Stephan Schober (re.) Harald Kobler und Ehefrau Elke nach der Haftentlassung
Stephan Schober (re.) Harald Kobler und Ehefrau Elke nach der Haftentlassung
Elke, die Ehefrau des Beschuldigten, und seine Kinder im Alter von acht und elf Jahren waren nach der völlig überraschenden Inhaftierung nervlich stark belastet. Elke Schober klagt:  „Ich  habe meinen Mann in den fast vier Wochen Haft nur ein Mal für eine halbe Stunde sprechen können."

Betriebsrat und Geschäftsführung von Kraus & Pabst sprechen von „juristischer Willkür". Ulrich Thümmel von der Geschäftsleitung ist fassungslos und stellt offen die Frage: „Leben wir in einem Bananenstaat? Da steht bei einer Lappalie Aussage gegen Aussage. Und wegen so was landet ein völlig unbescholtener Bürger im Gefängnis. Das kann bei uns kein Mensch fassen!“

Bei Kraus & Pabst sind sich alle einig:  „So lassen wir nicht mit einem von uns umspringen." Kurzerhand wird eine Demonstration organisiert und bei der Polizei angemeldet.
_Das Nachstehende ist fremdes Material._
(* ===== verification/Fsck.v ===== *)
(** * What a check of the disk would find

    [consistent] says of the blocks of a disk, in terms of what is stored in
    them, what a file system check looks for: every file or directory has
    its inode where its id says, with the right type, size and link count;
    no block belongs to two files or twice to one; the data bitmap marks
    exactly the blocks that belong to files, the inode bitmap exactly the
    ids in use; and block 0 is the super block. *)

From S2P Require Import Prelude Bytes Config BlkIface Bitmap DataArea Layout InodeIO DiskInode Sbfs Inode FdManager PathResolver Vfs VfsRefine Frame SbfsProof PathProof FileMap FileData FileGrow FileResize FileIO Dir Touched DirOps DirCreate Volume VolumeOps VolumeDir VolumeNames VolumeVfs Spec SpecTree SpecRel.

Section fsck.
Context (fs : SBFileSystem) (m : store) (s : fsys).
Abbreviation P := (getDiskInodePos fs).
Abbreviation ibm := (inode_bitmap_ fs).

(** Node [x] of the tree of blocks of the file with id [i] is block [b]. *)
Definition holds (i : Z) (x : node) (b : Z) : Prop :=
  is_Some (s_nodes s !! i) ∧ ∃ di, inode_at m (P i) = Some di ∧ live (file_shape (data_blocks (size di))) x ∧ b = node_id m di x.

Record consistent : Prop := {
  ck_inode i n : s_nodes s !! i = Some n → ∃ di, inode_at m (P i) = Some di ∧ size di = n_size (n_kind n) ∧
    link_cnt di = n_links n ∧ type_ di = match n_kind n with File _ => kFile | Dir _ => kDirectory end;
  ck_apart i j x y b : holds i x b → holds j y b → i = j ∧ x = y;
  ck_used b : used m (data_bitmap_ fs) b ↔ ∃ i x, holds i x b;
  ck_ids i : data_segment_offset ibm ≤ i < data_segment_offset ibm + slots ibm →
    bm_bit m ibm (i - data_segment_offset ibm) = true ↔ is_Some (s_nodes s !! i);
  ck_super : m !! 0 = Some (SuperBlock_encode (super_block_ fs));
}.

Lemma vol_consistent v : vol fs m v → vs_rel v s → consistent.
Proof.
  intros (F & HF & Hve) Hvs. pose proof (vo_forest _ _ _ HF) as Hfo.
  assert (Hobj : ∀ i, v_objs v !! i = (λ di, (attrs di, content m di)) <$> F !! i).
  { intros i. rewrite Hve. apply lookup_fmap. }
  assert (Hdom : ∀ i, is_Some (F !! i) ↔ is_Some (s_nodes s !! i)).
  { intros i. rewrite <- (vs_some v s Hvs), Hobj. by rewrite fmap_is_Some. }
  assert (Hholds : ∀ i x b, holds i x b ↔ ∃ di, F !! i = Some di ∧ live (file_shape (data_blocks (size di))) x ∧ b = node_id m di x).
  { intros i x b. split.
    - intros ([di Hi]%Hdom & di' & Hat & Hx). destruct (vo_inode _ _ _ HF i di Hi) as [_ Hat']. exists di. split; [done|].
      by simplify_eq.
    - intros (di & Hi & Hx). split; [apply Hdom; by eexists|]. exists di. split; [|done]. apply (vo_inode _ _ _ HF i di Hi). }
  assert (Htb : ∀ i di x b, F !! i = Some di → live (file_shape (data_blocks (size di))) x → b = node_id m di x → tree_blocks m di b).
  { intros i di x b _ Hl ->. by exists x. }
  split.
  - intros i n Hn. destruct (vs_obj v s Hvs i n Hn) as (o & Ho & Hon). rewrite Hobj in Ho. apply fmap_Some in Ho as (di & Hi & ->).
    exists di. split; [apply (vo_inode _ _ _ HF i di Hi)|]. pose proof (obj_size _ _ Hon) as Hz. cbn [snd] in Hz.
    destruct (vol_size fs m F i di HF Hi) as (_ & Hsz & _). pose proof (or_attrs _ _ Hon) as Ha. cbn [fst] in Ha.
    unfold attrs, n_attrs in Ha. split; [congruence|]. by injection Ha.
  - intros i j x y b (di & Hi & Hx & Hb)%Hholds (dj & Hj & Hy & Hb')%Hholds.
    destruct (decide (i = j)) as [<-|Hne].
    + split; [done|]. simplify_eq. apply (t_inj _ _ _ (o_tree _ _ _ _ (fo_own _ _ _ Hfo i di Hi))); congruence.
    + destruct (fo_apart _ _ _ Hfo i j di dj b Hi Hj Hne); [by eapply Htb|by eapply Htb].
  - intros b. split.
    + intros (i & di & Hi & x & Hx)%(fo_used _ _ _ Hfo). exists i, x. apply Hholds. by exists di.
    + intros (i & x & (di & Hi & Hx & ->)%Hholds). by apply (o_used _ _ _ _ (fo_own _ _ _ Hfo i di Hi)).
  - intros i Hi. rewrite <- Hdom. by apply (vo_bits _ _ _ HF).
  - apply HF.
Qed.
End fsck.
Harald Kober, der Vorsitzende der Arbeitnehmervertretung und Mitinitiator der Demo zu Camion Pro:  „Wir kamen mit einem Bus von der Autobahn und wurden von der Polizei in Empfang genommen und bis zur JVA geleitet."
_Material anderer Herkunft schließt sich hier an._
(* ===== verification/Samples.v ===== *)
(** * Sample states

    Small concrete disks on which the general theorems are applied: an
    empty disk, and a disk with one bitmap block, its area of data blocks,
    and one inode whose only data block is block 2. *)

From S2P Require Import Prelude Bytes Config BlkIface LruCache BlkDevice Bitmap DataArea Layout InodeIO DiskInode Sbfs Inode FdManager PathResolver FileMap FileGrow FileShrink FileResize FileIO Dir.

Definition env0 : env := mkEnv 0 0 0.

(** A disk of [n] zeroed blocks. *)
Definition blank (n : Z) : store := list_to_map ((λ b, (b, zero_block)) <$> seqZ 0 n).

Lemma blank_lookup n b : blank n !! b = if decide (0 ≤ b < n) then Some zero_block else None.
Proof.
  unfold blank. case_decide as Hb.
  - apply elem_of_list_to_map_1.
    + rewrite <- list_fmap_compose. replace (fst ∘ (λ b, (b, zero_block))) with (@Datatypes.id Z) by done.
      rewrite list_fmap_id. apply NoDup_seqZ.
    + apply list_elem_of_fmap. exists b. split; [done|]. apply elem_of_seqZ. lia.
  - apply not_elem_of_list_to_map_1. rewrite <- list_fmap_compose.
    intros (x & -> & Hx%elem_of_seqZ)%list_elem_of_fmap. simpl in Hb. lia.
Qed.

#[global] Opaque blank.

Lemma blank_in n b : 0 ≤ b < n → blank n !! b = Some zero_block.
Proof. intros. rewrite blank_lookup. by rewrite decide_True. Qed.

Lemma blank_wf n : n ≤ 2 ^ 32 → store_wf (blank n).
Proof.
  intros Hn b x. rewrite blank_lookup. case_decide; [|done]. intros [= <-].
  split; [unfold is_u32; lia|apply zero_block_wf].
Qed.

(** A file holding exactly the blocks of a store. *)
Lemma store_on_disk (m : store) : store_wf m → on_disk (m : file) m.
Proof.
  intros Hm. split; [done|]. intros b Hb. unfold dread. rewrite file_off by done. simpl.
  rewrite Z.mod_mul, Z.div_mul by done. simpl. destruct (m !! b) as [x|] eqn:Hx; [|done].
  simpl. rewrite blk_copy_id; [done|]. by destruct (Hm _ _ Hx).
Qed.

Lemma blank_device n :
  n ≤ 2 ^ 32 → cached_rel (BlockDevice_new (2 * kBlockSize) (blank n : file) 0) (blank n).
Proof. intros Hn. apply new_device_rel; [done|]. apply store_on_disk. by apply blank_wf. Qed.

Lemma insert_in (m : store) b x c : is_Some (m !! c) → is_Some (<[b := x]> m !! c).
Proof. intros Hc. destruct (decide (b = c)) as [<-|]; [by rewrite lookup_insert_eq; eexists|by rewrite lookup_insert_ne]. Qed.

(** ** One file *)

Definition bm0 : Bitmap := mkBitmap 1 1 2.
Definition pos0 : Position := mkPosition 33000 128.

Definition inode0 (t sz : Z) : DiskInode :=
  set_size sz (set_direct 0 2 (DiskInode_new env0 t)).

Definition disk0 (t sz : Z) (blk : block) : store :=
  <[33000 := splice 128 (DiskInode_encode (inode0 t sz)) zero_block]>
    (<[2 := blk]> (<[1 := set64 0 1 zero_block]> (blank 40000))).

Section sample.
Context (t sz : Z) (blk : block).
Context (Ht : is_u32 t) (Hsz : 0 < sz ≤ 4096) (Hblk : blk_wf blk).
Abbreviation m := (disk0 t sz blk).
Abbreviation di := (inode0 t sz).

Lemma inode0_wf : DiskInode_wf di.
Proof.
  destruct (DiskInode_new_wf env0 t Ht). split; simpl in *; try done; [unfold is_u32; lia|].
  split; [done|]. repeat constructor; done.
Qed.

Lemma inode0_block_wf : blk_wf (splice 128 (DiskInode_encode di) zero_block).
Proof.
  pose proof (zlen_DiskInode_encode di (proj1 (wf_direct _ inode0_wf))) as Hz.
  pose proof zero_block_wf as Hb. unfold blk_wf, kBlockSize, sizeof_DiskInode in *.
  rewrite zlen_splice; lia.
Qed.

Lemma disk0_wf : store_wf m.
Proof.
  assert (Hw : blk_wf (set64 0 1 zero_block)) by (vm_compute; reflexivity).
  unfold disk0. apply store_wf_insert; [|unfold is_u32; lia|apply inode0_block_wf].
  apply store_wf_insert; [|unfold is_u32; lia|exact Hblk].
  apply store_wf_insert; [apply blank_wf; lia|unfold is_u32; lia|exact Hw].
Qed.

Lemma disk0_in b : 0 ≤ b < 40000 → is_Some (m !! b).
Proof.
  intros Hb. unfold disk0. do 3 apply insert_in. rewrite blank_in by exact Hb. by eexists.
Qed.

Lemma disk0_area : area_ok m bm0.
Proof.
  split.
  - split_and!; [apply disk0_wf|by vm_compute|].
    intros b [Hb1 Hb2]. simpl in *. apply disk0_in. lia.
  - by vm_compute.
  - intros s Hs. change (slots bm0) with 32768 in Hs. apply disk0_in. simpl. lia.
Qed.

Lemma disk0_used : used m bm0 2.
Proof.
  split; [by vm_compute|]. unfold bm_bit, disk0. change (_ + _) with 1.
  rewrite lookup_insert_ne by done. rewrite lookup_insert_ne by done. rewrite lookup_insert_eq.
  by vm_compute.
Qed.

Lemma inode0_shape : data_blocks (size di) = 1.
Proof.
  simpl. destruct (data_blocks_eq sz) as (_ & _ & ?); [lia|]. unfold kBlockSize in *. lia.
Qed.

Lemma inode0_live x : live (file_shape 1) x → x = NData 0.
Proof. destruct x as [i| | |j]; simpl; [intros; f_equal; lia|done|done|].
  change (subs 1) with 0. lia. Qed.

Lemma disk0_own : file_own m bm0 di (file_shape 1).
Proof.
  split; [split| | | |].
  - apply disk0_wf.
  - apply (wf_direct _ inode0_wf).
  - split; [apply (wf_ind1 _ inode0_wf)|apply (wf_ind2 _ inode0_wf)].
  - apply file_shape_ok. change MAX_BLOCK_SIZE with 1049623. lia.
  - intros x ->%inode0_live. change (node_id m di (NData 0)) with 2. apply disk0_in. lia.
  - by intros x y ->%inode0_live ->%inode0_live.
  - apply disk0_area.
  - intros x ->%inode0_live. change (node_id m di (NData 0)) with 2. apply disk0_used.
  - intros _. reflexivity.
  - intros _. reflexivity.
Qed.

Lemma disk0_pos : pos_ok m pos0.
Proof. split_and!; [done|apply disk0_in; simpl; lia|vm_compute; discriminate|vm_compute; discriminate]. Qed.

Lemma disk0_inode : inode_at m pos0 = Some di.
Proof.
  unfold inode_at, disk0. simpl. rewrite lookup_insert_eq. simpl. f_equal.
  pose proof (zlen_DiskInode_encode di (proj1 (wf_direct _ inode0_wf))) as Hz.
  rewrite <- Hz at 1. rewrite slice_splice_eq; [apply DiskInode_decode_encode, inode0_wf|done|].
  rewrite Hz. pose proof zero_block_wf as Hb. unfold blk_wf, kBlockSize, sizeof_DiskInode in *. lia.
Qed.

Lemma disk0_file : file_at m bm0 pos0 di.
Proof.
  split; [apply disk0_pos|apply disk0_inode| |rewrite inode0_shape; apply disk0_own].
  unfold in_bitmap, in_area. change (slots bm0) with 32768. simpl. lia.
Qed.

Lemma disk0_bytes : file_bytes m di 1 = blk.
Proof.
  unfold file_bytes. change (seqZ 0 1) with [0]. cbn [mbind list_bind]. rewrite app_nil_r.
  unfold blk_at. change (node_id m di (NData 0)) with 2. unfold disk0.
  rewrite lookup_insert_ne by done. by rewrite lookup_insert_eq.
Qed.
End sample.

(** ** One directory *)

Definition entry0 : DirEntry := DirEntry_new [Byte.x61] 7.
Definition dirblk0 : block := splice 0 (DirEntry_encode entry0) zero_block.

Lemma dirblk0_wf : blk_wf dirblk0.
Proof. by vm_compute. Qed.

Lemma disk0_dir : dir_data (disk0 kDirectory 256 dirblk0) (inode0 kDirectory 256) [entry0].
Proof.
  assert (Hb : data_blocks (size (inode0 kDirectory 256)) = 1) by done.
  split.
  - constructor; [apply DirEntry_new_wf|done].
  - rewrite Hb. apply disk0_own; [done|done|apply dirblk0_wf].
  - done.
  - unfold content. rewrite Hb, disk0_bytes. by vm_compute.
Qed.

(** ** One file that reaches under [indirect2]

    Data block [i] of its 1049 is block [100 + i]; the index blocks are
    2000, 2001 and 2002; every bit of the bitmap is set. *)

Definition consecutive (a : Z) : block := seqZ a 1024 ≫= le_split 4.

Lemma consecutive_get a j : 0 ≤ a → a + 1024 < 2 ^ 32 → 0 ≤ j < 1024 → get32 (consecutive a) j = a + j.
Proof.
  intros Ha Hb Hj.
  pose proof (loads_of_words [] [] (seqZ a 1024) 0 1024) as Hl.
  rewrite app_nil_l, app_nil_r in Hl. fold (consecutive a) in Hl.
  assert (Hj' : (λ i, load 4 (0 + 4 * i) (consecutive a)) <$> seqZ 0 1024 = seqZ a 1024).
  { apply Hl; [done|unfold zlen; rewrite length_seqZ; lia|].
    apply Forall_forall. intros x Hx%elem_of_seqZ. unfold is_u32. lia. }
  clear Hl. revert Hj'. unfold get32. generalize (consecutive a). intros l Hl.
  apply (f_equal (.!! Z.to_nat j)) in Hl.
  rewrite list_lookup_fmap, !lookup_seqZ_lt in Hl by lia. simpl in Hl. injection Hl as Hl.
  replace (4 * j) with (4 * Z.of_nat (Z.to_nat j)) by lia.
  etrans; [exact Hl|]. lia.
Qed.

Lemma consecutive_wf a : blk_wf (consecutive a).
Proof. unfold blk_wf, consecutive. rewrite zlen_words. unfold zlen. by rewrite length_seqZ. Qed.

#[global] Opaque consecutive.

Definition ones_block : block := replicate 4096 Byte.xff.

Lemma ones_bit s : 0 ≤ s < 32768 → blk_bit ones_block s = true.
Proof.
  intros Hs. unfold blk_bit.
  assert (Hall : Forall (λ j, get64 ones_block j = UINT64_MAX) (seqZ 0 512)).
  { apply (bool_decide_unpack _). vm_compute. exact I. }
  destruct (word_bit s) as [_ Hm].
  rewrite Forall_forall in Hall. rewrite (Hall (s / 64)).
  - by apply testbit_UINT64_MAX.
  - apply elem_of_seqZ. pose proof (Z.div_pos s 64). pose proof (Z.div_lt_upper_bound s 64 512). lia.
Qed.

Definition big_inode : DiskInode :=
  mkDiskInode (1049 * 4096) 0 0 0 0 0 1 S_IFREG (seqZ 100 23) 2000 2001 kFile.

Definition big_disk : store :=
  <[1 := ones_block]> (<[2000 := consecutive 123]> (<[2001 := consecutive 2002]>
    (<[2002 := consecutive 1147]> (blank 40000)))).

Lemma big_in b : 0 ≤ b < 40000 → is_Some (big_disk !! b).
Proof. intros Hb. unfold big_disk. do 4 apply insert_in. rewrite blank_in by exact Hb. by eexists. Qed.

Lemma big_wf : store_wf big_disk.
Proof.
  unfold big_disk. apply store_wf_insert; [|unfold is_u32; lia|vm_compute; reflexivity].
  do 3 (apply store_wf_insert; [|unfold is_u32; lia|apply consecutive_wf]).
  apply blank_wf. lia.
Qed.

Lemma big_area : area_ok big_disk bm0.
Proof.
  split.
  - split_and!; [apply big_wf|by vm_compute|].
    intros b [Hb1 Hb2]. simpl in *. apply big_in. lia.
  - by vm_compute.
  - intros s Hs. change (slots bm0) with 32768 in Hs. apply big_in. simpl. lia.
Qed.

Lemma big_used b : 2 ≤ b < 32770 → used big_disk bm0 b.
Proof.
  intros Hb. split; [unfold in_area; change (slots bm0) with 32768; simpl; lia|].
  unfold bm_bit. change (data_segment_offset bm0) with 2.
  destruct (slot_split_in 0 (b - 2)) as [-> ->]; [unfold slot_per_block, kBlockSize; lia|].
  unfold big_disk. change (_ + 0) with 1. rewrite lookup_insert_eq. apply ones_bit. lia.
Qed.

Lemma big_blocks :
  blk_at big_disk 2000 = consecutive 123 ∧ blk_at big_disk 2001 = consecutive 2002 ∧
  blk_at big_disk 2002 = consecutive 1147.
Proof.
  unfold blk_at, big_disk. split_and!.
  - rewrite lookup_insert_ne by done. by rewrite lookup_insert_eq.
  - do 2 rewrite lookup_insert_ne by done. by rewrite lookup_insert_eq.
  - do 3 rewrite lookup_insert_ne by done. by rewrite lookup_insert_eq.
Qed.

(** Where its nodes are. *)
Definition big_id (x : node) : Z :=
  match x with NData i => 100 + i | NInd1 => 2000 | NInd2 => 2001 | NSub j => 2002 + j end.

#[local] Opaque get32 blk_at.

Lemma big_node_id x : live (file_shape 1049) x → node_id big_disk big_inode x = big_id x.
Proof.
  destruct big_blocks as (H1 & H2 & H3).
  destruct x as [i| | |j]; cbn [live file_shape s_data s_sub node_id big_id]; [|done|done|].
  - intros Hi. destruct (Z.ltb_spec i 23).
    + unfold direct_at, at_. cbn [big_inode direct]. destruct (Z.leb_spec 0 i); [|lia].
      rewrite lookup_seqZ_lt by lia. cbn [default from_option Datatypes.id]. lia.
    + cbn [big_inode indirect1 indirect2]. destruct (Z.ltb_spec i 1047).
      * rewrite H1, consecutive_get by lia. lia.
      * pose proof (Z.div_small (i - 1047) 1024 ltac:(lia)) as ->.
        rewrite H2.
        rewrite (consecutive_get 2002 0) by lia.
        rewrite Z.mod_small by lia. change (2002 + 0) with 2002. rewrite H3, consecutive_get by lia. lia.
  - change (subs 1049) with 1. intros Hj. cbn [big_inode indirect2]. by rewrite H2, consecutive_get by lia.
Qed.

#[local] Transparent get32 blk_at.

Lemma big_own : file_own big_disk bm0 big_inode (file_shape 1049).
Proof.
  assert (Hr : ∀ x, live (file_shape 1049) x → 2 ≤ big_id x < 32770).
  { intros [i| | |j]; cbn [live file_shape s_data s_sub big_id]; change (subs 1049) with 1; lia. }
  split; [split| | | |].
  - apply big_wf.
  - split; [reflexivity|]. apply Forall_forall. intros x Hx%elem_of_seqZ. unfold is_u32. lia.
  - split; unfold is_u32; simpl; lia.
  - apply file_shape_ok. change MAX_BLOCK_SIZE with 1049623. lia.
  - intros x Hx. rewrite big_node_id by done. apply big_in. pose proof (Hr x Hx). lia.
  - intros x y Hx Hy. rewrite !big_node_id by done.
    destruct x as [i| | |j], y as [i'| | |j']; cbn [live file_shape s_data s_sub big_id] in *;
      change (subs 1049) with 1 in *; intros; try lia; f_equal; lia.
  - apply big_area.
  - intros x Hx. rewrite big_node_id by done. apply big_used. by apply Hr.
  - done.
  - done.
Qed.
Kraus&Papst so sieht Solidarität aus!
Kraus&Papst so sieht Solidarität aus!
Bei dem Protestzug haben rund 60 Mitarbeiter des Lichtenfelser Unternehmens vor der Justizvollzugsanstalt in Nürnberg gegen die Inhaftierung ihres Kollegen protestiert. Die Demonstranten trugen Schilder mit der Aufschrift „Justizskandal" und forderten die sofortige Freilassung ihres bislang unbescholtenen Betriebsratsmitglieds. Am nächsten Tag kommt Stephan Schober tatsächlich frei! Ob die Protestaktion oder weitere entlastende Gutachten Justitia zur Vernunft gebracht haben, bleibt offen. Tatsache ist, und dies ist für die „Würdenträger“ in schwarzer Robe wenig schmeichelhaft, ein Lackgutachten bestätigt inzwischen, „dass der Lastwagen der Spedition Kraus & Pabst als Unfallverursacher ausscheidet“. Peinlich für die Justiz! Wenn der LKW nicht am Unfall beteiligt war, wurde offenbar der falsche Fahrer wegen Unfallflucht vor Gericht gestellt, und somit lösen sich auch die Vorwürfe gegen den Zeugen Schober in Luft auf, denn offenbar saß er ja gar nicht im Unfall-LKW! Offensichtlich haben dies die Verantwortlichen Staatsjuristen, vorher nicht in Betracht gezogen. Auch der Fahrer Vosswinkel bekommt nun seinen Führerschein und damit seine "Arbeitsberechtigung" wieder. Stephan Schober zu Camion Pro: „Ich bin sehr froh über die Solidarität meines Chefs und meiner Kollegen, das war einfach fabelhaft! Mein Chef hat mir sogar mein Gehalt während der Haft weiterbezahlt, und auch die Krankenversicherung für meine Familie war damit sichergestellt. Die Lohnfortzahlung hätte er rechtlich gar nicht leisten müssen. Normalerweise sieht das Gesetz vor, dass sich meine Frau an das Sozialamt hätte wenden und Harz IV beantragen müssen.

Der Pressesprecher des Oberlandesgerichts, Dr. Quentin, bestätigte auf Anfrage von Camion Pro e.V. bisher im Wesentlichen den o.g. Sachverhalt, wies aber darauf hin, dass „Falschaussagen vor Gericht ein schwerwiegender Tatvorwurf seien“. Quentin hält deshalb die rechtlichen Voraussetzungen und die Angemessenheit der drakonischen Maßnahme für gerechtfertigt.